Она снимала ему видео из ЛА, делала настоящие туры, будто она блогер. Только ее видео смотрел один единственный человек. И она просила снимать его тоже. Юнги не любил такую ерунду — ему было не по себе ходить по городу с телефоном. Приходилось еще давать комментарии, и он чувствовал себя полным идиотом, разговаривая сам с собой. Но все равно снимал ради нее. Дарил ей возможность побывать там, где она никогда не была. Там, куда она хотела попасть. Она постоянно бывала в Корее — вместе с ним.
Юнги никогда не мечтал поехать в Америку, но в Калифорнии было что-то такое чарующее, особенно, когда видео присылала Лана. Она выбирала самые подходящие моменты, снимала самые волшебные закаты, словно у нее был талант передать всю эстетику через телефон. Там всегда было чистое небо, много пальм, а на пляж Лана приходила просто чтобы подышать свежим морским воздухом.

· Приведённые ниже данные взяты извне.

(** Fewer squares taken than the map has: one of them is free. *)
Lemma free_square v st0 rocks cells placed st :
  Bounds.top (boundaries (map st0)) = -1 → Bounds.left (boundaries (map st0)) = -1 →
  0 < Bounds.right (boundaries (map st0)) →
  placing v st0 rocks cells placed st →
  Z.of_nat (length cells) < Bounds.down (boundaries (map st0)) * Bounds.right (boundaries (map st0)) →
  ∃ c, outOfBounds v (boundaries (map st0)) c = false ∧ squareAt v (map st) c = Some Empty.
Proof.
  intros Ht Hl Hr Hp Hlen. set (b := boundaries (map st0)) in *.
  set (N := Z.to_nat (Bounds.down b * Bounds.right b)).
  destruct (decide (Forall (fun n => cellOf v b n ∈ cells) (seq 0 N))) as [Hall|Hex].
  - exfalso.
    assert (cellOf v b <$> seq 0 N ⊆+ cells) as Hsub.
    { apply NoDup_submseteq.
      - apply NoDup_fmap_2_strong; [|apply NoDup_seq].
        intros n1 n2 _ _. by apply cellOf_inj.
      - intros c (n & -> & Hn)%list_elem_of_fmap.
        rewrite Forall_forall in Hall. by apply Hall. }
    apply submseteq_length in Hsub. rewrite length_fmap, length_seq in Hsub. lia.
  - apply not_Forall_Exists in Hex; [|apply _].
    apply Exists_exists in Hex as (n & Hn & Hfree). simpl in Hfree.
    apply elem_of_seq in Hn.
    assert (outOfBounds v b (cellOf v b n) = false) as Hin by (apply cellOf_inside; lia).
    exists (cellOf v b n). split; [done|].
    pose proof (pl_bounds _ _ _ _ _ _ Hp) as Hb. fold b in Hb.
    destruct (proj2 (pl_grid _ _ _ _ _ _ Hp (cellOf v b n))) as [s Hs]; [by rewrite Hb|].
    destruct (decide (s = Empty)) as [->|Hne]; [done|].
    exfalso. apply Hfree. apply (pl_cells _ _ _ _ _ _ Hp). by exists s.
Qed.

Lemma landscapeLoop_skip v fuel rnd k deploys numObst rs st sq :
  readSquare v (map st) (randomPair v rnd k (boundaries (map st))) = Ok sq →
  sq ≠ Some Empty →
  landscapeLoop v (S fuel) rnd k (S deploys) numObst rs st
  = landscapeLoop v fuel rnd (2 + k) (S deploys) numObst rs st.
Proof.
  intros Hs Hne. rewrite landscapeLoop_step. cbv zeta. rewrite Hs. simpl.
  by rewrite decide_False.
Qed.

Lemma landscapeLoop_rock v fuel rnd k deploys numObst rs st m :
  readSquare v (map st) (randomPair v rnd k (boundaries (map st))) = Ok (Some Empty) →
  writeSquare v (map st) (randomPair v rnd k (boundaries (map st))) Rock = Ok m →
  landscapeLoop v (S fuel) rnd k (S deploys) (S numObst) rs st
  = landscapeLoop v fuel rnd (2 + k) deploys numObst rs (setMap m st).
Proof.
  intros Hs Hw. rewrite landscapeLoop_step. cbv zeta. rewrite Hs. simpl.
  by rewrite Hw.
Qed.

Lemma landscapeLoop_rover v fuel rnd k deploys rs r st st1 :
  readSquare v (map st) (randomPair v rnd k (boundaries (map st))) = Ok (Some Empty) →
  placeRover v r (randomPair v rnd k (boundaries (map st))) st = Ok st1 →
  landscapeLoop v (S fuel) rnd k (S deploys) O (rs ++ [r]) st
  = landscapeLoop v fuel rnd (2 + k) deploys O rs st1.
Proof.
  intros Hs Hw. rewrite landscapeLoop_step. cbv zeta. rewrite Hs. simpl.
  rewrite pop_app. simpl. by rewrite Hw.
Qed.

Lemma next_iteration (j : nat) : (2 + 2 * j = 2 * S j)%nat.
Proof. lia. Qed.

Section fair_deploying.
Context (v : source) (rnd : nat → Q) (st0 : state) (fleet : list ref).
Hypothesis Hunit : unitSamples rnd.
Hypothesis Hfair : fairSamples v rnd (boundaries (map st0)).
Hypothesis Hfleet : NoDup fleet.
Hypothesis Hvalid : ∀ r, r ∈ fleet → (r < length (rovers st0))%nat.
Hypothesis Htop : Bounds.top (boundaries (map st0)) = -1.
Hypothesis Hleft : Bounds.left (boundaries (map st0)) = -1.
Hypothesis Hdown : 0 < Bounds.down (boundaries (map st0)).
Hypothesis Hright : 0 < Bounds.right (boundaries (map st0)).

(** With a free square to come at iteration [j'], the loop gets to deploy
    its next item, and goes on as [next] says. *)
Lemma wait_for_free (deploys numObst : nat) rs rocks cells placed st (j' : nat) :
  placing v st0 rocks cells placed st →
  fleet = rs ++ reverse placed →
  S deploys = (numObst + length rs)%nat →
  squareAt v (map st) (randomPair v rnd (2 * j') (boundaries (map st0))) = Some Empty →
  (∀ j numObst' rs' rocks' cells' placed' st1,
     placing v st0 rocks' cells' placed' st1 →
     fleet = rs' ++ reverse placed' →
     deploys = (numObst' + length rs')%nat →
     length cells' = S (length cells) →
     ∃ fuel st', landscapeLoop v fuel rnd (2 * j) deploys numObst' rs' st1 = Ok st') →
  ∀ (n j : nat), (j' = j + n)%nat →
    ∃ fuel st', landscapeLoop v fuel rnd (2 * j) (S deploys) numObst rs st = Ok st'.
Proof.
  intros Hp Heq Hd Hfree Hnext.
  pose proof (pl_bounds _ _ _ _ _ _ Hp) as Hb.
  induction n as [|n IH]; intros j Hj.
  - assert (j = j') as -> by lia.
    destruct (drawn_square v rnd st0 Hunit Htop Hleft Hdown Hright rocks cells placed st (2 * j') Hp)
      as [s Hs].
    pose proof (readSquare_squareAt _ _ _ _ Hs) as Hsq.
    rewrite Hb, Hfree in Hsq. injection Hsq as <-. rewrite <- Hb in Hfree.
    destruct numObst as [|numObst].
    + destruct rs as [|r rs _] using rev_ind; [simpl in Hd; lia|].
      rewrite <- app_assoc in Heq.
      destruct (next_rover st0 fleet Hfleet Hvalid rs r placed Heq) as (Hr & Hlt & Heq').
      destruct (placing_rover v st0 rocks cells placed st _ r Hp Hfree Hr Hlt)
        as (st1 & Hst1 & Hp1).
      destruct (Hnext (S j') O rs rocks _ _ st1 Hp1 Heq') as (fuel & st' & Hrun); [|done|].
      { rewrite length_app in Hd. simpl in Hd. lia. }
      exists (S fuel), st'.
      rewrite (landscapeLoop_rover _ _ _ _ _ _ _ _ st1), next_iteration; done.
    + destruct (writeSquare_Ok v (map st) (randomPair v rnd (2 * j') (boundaries (map st))) Rock)
        as [m Hw]; [by rewrite Hfree|].
      pose proof (placing_rock v st0 rocks cells placed st _ m Hp Hfree Hw) as Hp1.
      destruct (Hnext (S j') numObst rs (S rocks) _ _ _ Hp1 Heq) as (fuel & st' & Hrun);
        [lia|done|].
      exists (S fuel), st'.
      rewrite (landscapeLoop_rock _ _ _ _ _ _ _ _ m), next_iteration; done.
  - destruct (drawn_square v rnd st0 Hunit Htop Hleft Hdown Hright rocks cells placed st (2 * j) Hp)
      as [s Hs].
    pose proof (readSquare_squareAt _ _ _ _ Hs) as Hsq.
    destruct (decide (s = Empty)) as [->|Hne].
    + destruct numObst as [|numObst].
      * destruct rs as [|r rs _] using rev_ind; [simpl in Hd; lia|].
        rewrite <- app_assoc in Heq.
        destruct (next_rover st0 fleet Hfleet Hvalid rs r placed Heq) as (Hr & Hlt & Heq').
        destruct (placing_rover v st0 rocks cells placed st _ r Hp Hsq Hr Hlt)
          as (st1 & Hst1 & Hp1).
        destruct (Hnext (S j) O rs rocks _ _ st1 Hp1 Heq') as (fuel & st' & Hrun); [|done|].
        { rewrite length_app in Hd. simpl in Hd. lia. }
        exists (S fuel), st'.
        by rewrite (landscapeLoop_rover _ _ _ _ _ _ _ _ st1), next_iteration.
      * destruct (writeSquare_Ok v (map st) (randomPair v rnd (2 * j) (boundaries (map st))) Rock)
          as [m Hw]; [by rewrite Hsq|].
        pose proof (placing_rock v st0 rocks cells placed st _ m Hp Hsq Hw) as Hp1.
        destruct (Hnext (S j) numObst rs (S rocks) _ _ _ Hp1 Heq) as (fuel & st' & Hrun);
          [lia|done|].
        exists (S fuel), st'.
        by rewrite (landscapeLoop_rock _ _ _ _ _ _ _ _ m), next_iteration.
    + destruct (IH (S j)) as (fuel & st' & Hrun); [lia|].
      exists (S fuel), st'.
      rewrite (landscapeLoop_skip _ _ _ _ _ _ _ _ (Some s)), next_iteration; try done.
      congruence.
Qed.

Несколько раз она даже не ленилась вставать рано утром, чтобы снять ему видео. Она говорила:
«Я встречаю рассвет вместе с тобой». Хотя, вообще-то, у него было девять вечера. «Ты должен увидеть калифорнийскую мечту когда-нибудь». В это время на пляже была только она — и он.
И он хотел увидеть. Он представлял, как там солнечно, когда у них дни напролет шел дождь или вообще снег. Замерзая в куртке, кутаясь в шарф, он пытался согреть себя мыслью о том, как там тепло. Он даже поставил на обои одну из сделанных ей фотографий, поэтому у него всегда было солнечно. Он представлял, как Лана, такая же солнечная и теплая, катается по улицам на роликах со своим мороженым со вкусом баббл-гам.
«Ты не знаешь меня в жизни, но знаешь, что я стереотип калифорнийской девчонки, и езжу по городу на роликах».
Юнги и сам поверил, что Лос-Анджелес — город его мечты, потому что там была она. Он не думал, что тот, кого ты так хорошо понимаешь, может быть так далеко. Настолько далеко, что с трудом можно вообразить его существование. Просто в другом мире. В параллельном. Лана существует только на экране — его телефона. Словно она просто сериал.
Когда они только познакомились и стали обмениваться плейлистами, он писал что-то вроде:
«О боже, неужели ты тоже любишь эту песню».
Или:
«Серьезно, ты слишком крутая для меня».
Он писал:
«Не могу поверить, но у меня чувство, что я знаю тебя очень-очень давно».
Она часто писала всякие глупости, которые, как она считала, никогда не будут интересны, разные мелочи, которые происходили с ней в течение дня. Она писала и не знала, что это интересно ему. Было мило просыпаться и видеть семь сообщений от нее. Когда просыпалась Лана, то видела одно единственное — Юнги был не таким уж многословным. Они будто общались по почте — постоянно с задержкой.
Когда у нее что-то случалось, и когда ей нужна была поддержка, он писал что-то вроде:
«Хорошо, моя дорогая, для начала ты должна понять, что ты лучшая». А сам он обычно не жаловался. Ее маленький телефон превращался для нее в целый мир, потому что он уверял ее, что она круче всех.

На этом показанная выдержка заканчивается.